Work order: When a line below contains the string "None", show that line.

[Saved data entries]
-- Opening Marker --
(** * zod-to-openapi: the OpenAPI generator, embedded and verified

    A shallow embedding of [src/openapi-generator.ts] (class
    [OpenAPIGenerator]) and of the OpenAPI 3.0 strategy
    [OpenApiGeneratorV30Specifics], followed by the properties of the
    specification that concern them.

    JavaScript objects are association lists in property order, the three
    registries of the generator are threaded explicitly as a state, and a
    thrown [Error] is an outcome that keeps the state reached so far. *)

From Stdlib Require Import String List ZArith Bool Arith Lia.
From Stdlib Require Import PrimFloat SpecFloat FloatOps.
Import ListNotations.
Local Open Scope string_scope.
Set Warnings "-register-all".

(* ================================================================= *)
(** * JavaScript values and objects *)

(** The values the generator reads and writes. A number is an IEEE 754
    double. *)
Inductive Value : Type :=
| VUndefined
| VNull
| VBool (b : bool)
| VNum (n : float)
| VStr (s : string)
| VArr (items : list Value)
| VObj (fields : list (string * Value)).
Arguments VNum n%_float.

(** An object: its own properties, in property order. *)
Definition JSObject : Type := list (string * Value).

Module Obj.
Section Props.
Context {A : Type}.

(** The own property [k] of [o]. What a read [o[k]] finds beyond the own
  properties is [inherited], below. *)
Fixpoint get (k : string) (o : list (string * A)) : option A :=
match o with
| [] => None
| (k', v) :: rest => if String.eqb k k' then Some v else get k rest
end.

(** [o[k] = v]: overwrite in place, or append a new property. *)
Fixpoint put (k : string) (v : A) (o : list (string * A)) : list (string * A) :=
match o with
| [] => [(k, v)]
| (k', v') :: rest =>
    if String.eqb k k' then (k, v) :: rest else (k', v') :: put k v rest
end.

(** [Object.assign(target, source)]. *)
Definition assign (target source : list (string * A)) : list (string * A) :=
fold_left (fun t kv => put (fst kv) (snd kv) t) source target.

(** The object literal [{...a, ...b}]. *)
Definition spread (a b : list (string * A)) : list (string * A) :=
assign (assign [] a) b.

Definition has (k : string) (o : list (string * A)) : bool :=
match get k o with Some _ => true | None => false end.

Definition keys (o : list (string * A)) : list string := map fst o.
Definition values (o : list (string * A)) : list A := map snd o.
End Props.
End Obj.

(** [o[k]] as a value: a missing property reads as [undefined]. *)
Definition prop (k : string) (o : JSObject) : Value :=
  match Obj.get k o with Some v => v | None => VUndefined end.

Definition isUndefined (v : Value) : bool :=
  match v with VUndefined => true | _ => false end.

Definition isNull (v : Value) : bool :=
  match v with VNull => true | _ => false end.

Definition isNil (v : Value) : bool :=
  match v with VUndefined | VNull => true | _ => false end.

Definition truthyString (s : string) : bool :=
  match s with EmptyString => false | _ => true end.

(** JavaScript truthiness. *)
Definition truthy (v : Value) : bool :=
  match v with
  | VUndefined | VNull => false
  | VBool b => b
  | VNum n => negb (PrimFloat.eqb n 0 || PrimFloat.is_nan n)
  | VStr s => truthyString s
  | VArr _ | VObj _ => true
  end.

Definition typeof (v : Value) : string :=
  match v with
  | VUndefined => "undefined"
  | VNull => "object"
  | VBool _ => "boolean"
  | VNum _ => "number"
  | VStr _ => "string"
  | VArr _ | VObj _ => "object"
  end.

(** lodash *)
Definition omitBy (o : JSObject) (p : Value -> bool) : JSObject :=
  filter (fun kv => negb (p (snd kv))) o.

Definition omit (o : JSObject) (k : string) : JSObject :=
  filter (fun kv => negb (String.eqb (fst kv) k)) o.

Definition compact (l : list Value) : list Value := filter truthy l.

(** An optional number read as a property: [x ?? undefined], [x?.value]. *)
Definition optNum (x : option float) : Value :=
  match x with Some n => VNum n | None => VUndefined end.

Definition optStr (x : option string) : Value :=
  match x with Some s => VStr s | None => VUndefined end.

(* ================================================================= *)
(** * The zod schema nodes the generator inspects *)

(** Modelled from the spec: the metadata block [ZodOpenAPIMetadata] of
    [./zod-extensions], an object of OpenAPI schema fields (description, type
    override, passthrough fields) together with the registration [name]. *)
Definition ZodOpenAPIMetadata : Type := JSObject.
-- Closing Marker --
Task output:
| [] => None
match get k o with Some _ => true | None => false end.
  match Obj.get k o with Some v => v | None => VUndefined end.
  match x with Some n => VNum n | None => VUndefined end.
  match x with Some s => VStr s | None => VUndefined end.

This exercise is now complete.